O modo de ver o mundo e as 'espiritualidades'




Nossas ‘espiritualidades’ atuais – e falamos ‘espiritualidades’, pois são diversos os modos de viver a mensagem cristã – estão muito inseridas no modo da sociedade ser. Normalmente é assim mesmo. É como se usássemos óculos que nos faz ver sempre daquele jeito. Lembremos que, quando São Paulo pregou aos coríntios e eles logo ‘aceitaram’ a mensagem evangélica, contudo, com o passar do tempo, demonstraram que a interpretavam a partir da vivência ‘patronal’ que existia, derivada da visão social romana. O apóstolo teve que escrever cartas e fazer duras correções no modo de agir deles. Eles não estavam vivendo o evangelho, pois faziam acepção de pessoas e transformaram a Eucaristia em uma celebração de exclusão. Assim, também corremos o risco e, como vivemos, normalmente ocorre, de interpretar a mensagem evangélica a partir de nosso olhar mais superficial. É preciso superar tal visão mundana. Para isso é necessário passar por uma ‘conversão’ de nosso olhar. Fazer uma leitura espiritual das Fontes Franciscanas requer tal ‘mudança de rota’. Vencer nosso modo automático de ver as coisas é essencial para encontrar caminho.

Uma autocrítica se faz obrigatória. Precisaremos adentrar no entendimento da pobreza evangélica. Ou melhor, mais que entendimento, faremos dela nosso modo de ser. Pobreza em espírito nos faz abertos a que nos vem. Faz suspeitar de nós mesmos, de nossos preconceitos e possíveis ‘durezas mentais e emocionais’.

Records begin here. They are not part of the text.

(** The settlement of the pending refund of a balance order, when the
    database works and the provider answers the query.  Confirmed: the order
    is REFUNDED (or PARTIALLY_REFUNDED) and the refund amount is deducted as
    far as the balance goes, unless the record says that the earlier deduction
    was never given back.  Still pending: nothing changes.  Anything else: the
    order is REFUND_FAILED and the balance untouched.  The gateway is not asked
    for money again. *)
Theorem settle_refund_outcome vs oid d r w pk metadata :
  fine vs -> rd_orders d !! oid = Some r -> po_ID (ro r) = oid ->
  po_Status (ro r) = OrderStatusRefundPending -> po_OrderType (ro r) = OrderTypeBalance ->
  rd_wallets d !! po_UserID (ro r) = Some w ->
  getRefundProvider (vs 0%nat) (ro r) = Some (pk, metadata) -> r_queries (vs 0%nat) = true ->
  r_failed (vs 2%nat) = false -> fltb (ro_RefundAmount r) f0 = false ->
  has_audit oid "REFUND_SUCCESS" d = false ->
  exists res d', rrun 5 vs (QfGet oid) d = (RFinished res, d') /\ rd_gateway d' = rd_gateway d /\
    let '(status, balance) :=
      match gateway_reply false (r_reply (vs 2%nat)) with
      | None => (OrderStatusRefundFailed, u_Balance w)
      | Some resp => if (TrimSpace (rs_Status resp) ==? ProviderStatusSuccess)
                        || (TrimSpace (rs_Status resp) ==? ProviderStatusRefunded)
                     then (final_status (refundFinalizePlan r), u_Balance w - settled_units oid r w d)
                     else (OrderStatusRefundPending, u_Balance w)
      end in
    status_of oid d' = Some status /\ balance_of (po_UserID (ro r)) d' = Some balance.
Proof.
  intros Hf Hr Hid Hs Ht Hw Hprov Hq Hfail Hneg Ha.
  destruct (settle_plan_fields oid d r Hid Ht) as (Hp1 & Hp2 & Hp3 & Hp4 & Hp5). set (p := settle_plan oid r d) in *.
  pose proof (fun c1 d1 res d' => settle_query vs oid d r pk metadata c1 d1 res d' Hf Hr Hid Hs Ht Hprov Hq Hfail) as Hrun.
  destruct (gateway_reply false (r_reply (vs 2%nat))) as [resp|] eqn:Eg.
  - apply gateway_reply_accepted in Eg. unfold finalize in Hrun. cbv zeta in Hrun.
    destruct ((TrimSpace (rs_Status resp) ==? ProviderStatusSuccess)
      || (TrimSpace (rs_Status resp) ==? ProviderStatusRefunded)) eqn:Es.
    + destruct (finalize_tx_balance (vs 3%nat) d r w p) as (res & d' & He & Hg & Hst & Hb); rewrite ?Hp1, ?Hp2, ?Hp5; auto.
      { by destruct (pd_DeductionRollbackOK _). }
      rewrite Hp1, Hp4 in Hst. rewrite Hp2, Hp5 in Hb.
      exists (inl res), d'. split_and!; [|exact Hg|exact Hst|].
      * eapply Hrun; [reflexivity|]. eapply ends_step; [exact He|apply ends_done].
      * rewrite Hb. unfold settled_units. by destruct (pd_DeductionRollbackOK _).
    + cbn [orb] in Eg. rewrite Eg in Hrun. eexists _, _. split_and!; [eapply Hrun; [reflexivity|apply ends_done]|..].
      * apply audit_keeps_gateway.
      * unfold status_of. by rewrite audit_keeps_orders, Hr, <- Hs.
      * unfold balance_of. by rewrite audit_keeps_wallets, Hw.
  - eexists _, _. split_and!.
    + eapply Hrun; [reflexivity|]. eapply ends_step; [|apply ends_done]. cbn [radvance].
      rewrite (update_one_fine _ _ _ _ r) by (try exact Hr; apply Hf). reflexivity.
    + by rewrite audit_keeps_gateway.
    + unfold status_of. rewrite audit_keeps_orders. cbn [rd_orders with_orders]. by rewrite lookup_insert_eq.
    + unfold balance_of. rewrite audit_keeps_wallets. cbn [rd_wallets with_orders]. by rewrite Hw.
Qed.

Sabemos que no mundo falta muita reflexão e aquela que mais atrapalha o amadurecimento humano-espiritual, é a ausência da autocrítica e da aceitação e/ou averiguação das críticas sofridas. Estamos por demais fragilizados em nossa solidão. Pela liberdade pregada na contemporaneidade, criamos uma espécie de ‘jardim de infância’. Todo tem que dar certo e devemos afastar todos os incômodos. Lembremo-nos das novas denominações cristãs que crescem e se alastram por diversos lugares. Trazem a concepção: “Parece de sofrer!”. Propõem o bem-estar, a prosperidade e o alívio de todo sofrimento. Procura a paz dos ‘cemitérios’, dos ‘mortos’.



Nessa mesma dinâmica do ‘não sofrer’, ao lado das novas igrejas, crescem também o uso de medicamentos para depressão, ansiedade, etc. Cada dia mais é instalado novas drogarias pelas cidades. Ao lado delas estão também mais e mais distribuidoras de bebidas. Novas igrejas, drogarias e aumento nas vendas de bebidas alcoólicas, sem falar no crescente número de novas drogas. Tais situações são expressão de uma sociedade que está doente em uma visão limitada da vida. Que poderíamos chamar de infantilizada e infantilizadora. Quem tenta sair desse ciclo pode facilmente receber rejeições.

Outra expressão clara de tal dificuldade de concentração e dificuldades de lidar com a existência está na relação entre pais e filhos. Os pais hoje têm extrema dificuldade de dar limites aos filhos. Vemos situações de fragilidade emocionais no exercício da autoridade. Pais que são dominados por crianças de três, quatro, cinco anos. Mãe e pai que, por medo de perder o amor do filho, não estabelecem limites sadios. Todos tentando evitar o ‘sofrimento’, a ‘angústia’, que na realidade, seria natural na vida e neste caso, na educação.  

Caso venhamos a tomar a Sagrada Escritura e as Fontes Franciscanas com esse ‘óculos’, nada conseguiremos tirar de vigoroso a não ser aqueles aspectos que reforçam nossa postura atual. Veremos Francisco de Assis como aquele personagem florido, amável, cuidador da natureza e do irmão. Desprezaremos todo o vigor que vem com ele e buscaremos apenas o que nos é agradável.

Na vivência religiosa tal visão é quase predominante em nossos dias. Os momentos de oração devem ser sempre ‘agradáveis’, ‘gostosos’. A reflexão até mesmo tem sido evitada, pois pode causar mal-estar, dificuldades. Assim se prefere um ambiente bom e light. Existe um psicologismo nessa busca de ‘tranquilidade’ na oração e na reflexão. Da forma semelhante que as novas denominações cristãs pregam o ‘pare de sofrer’, também pode ocorrer que busquemos este mesmo estado. É um desafio a ser superado quando propomos a leitura espiritual das Fontes. É preciso nascermos para um novo modo de ‘ver’. Podemos dizer que é um novo nascimento. “Em verdade, em verdade, te digo: quem nãos nascer da água e do Espírito não pode entrar no Reino de Deus” (Jo 3,3).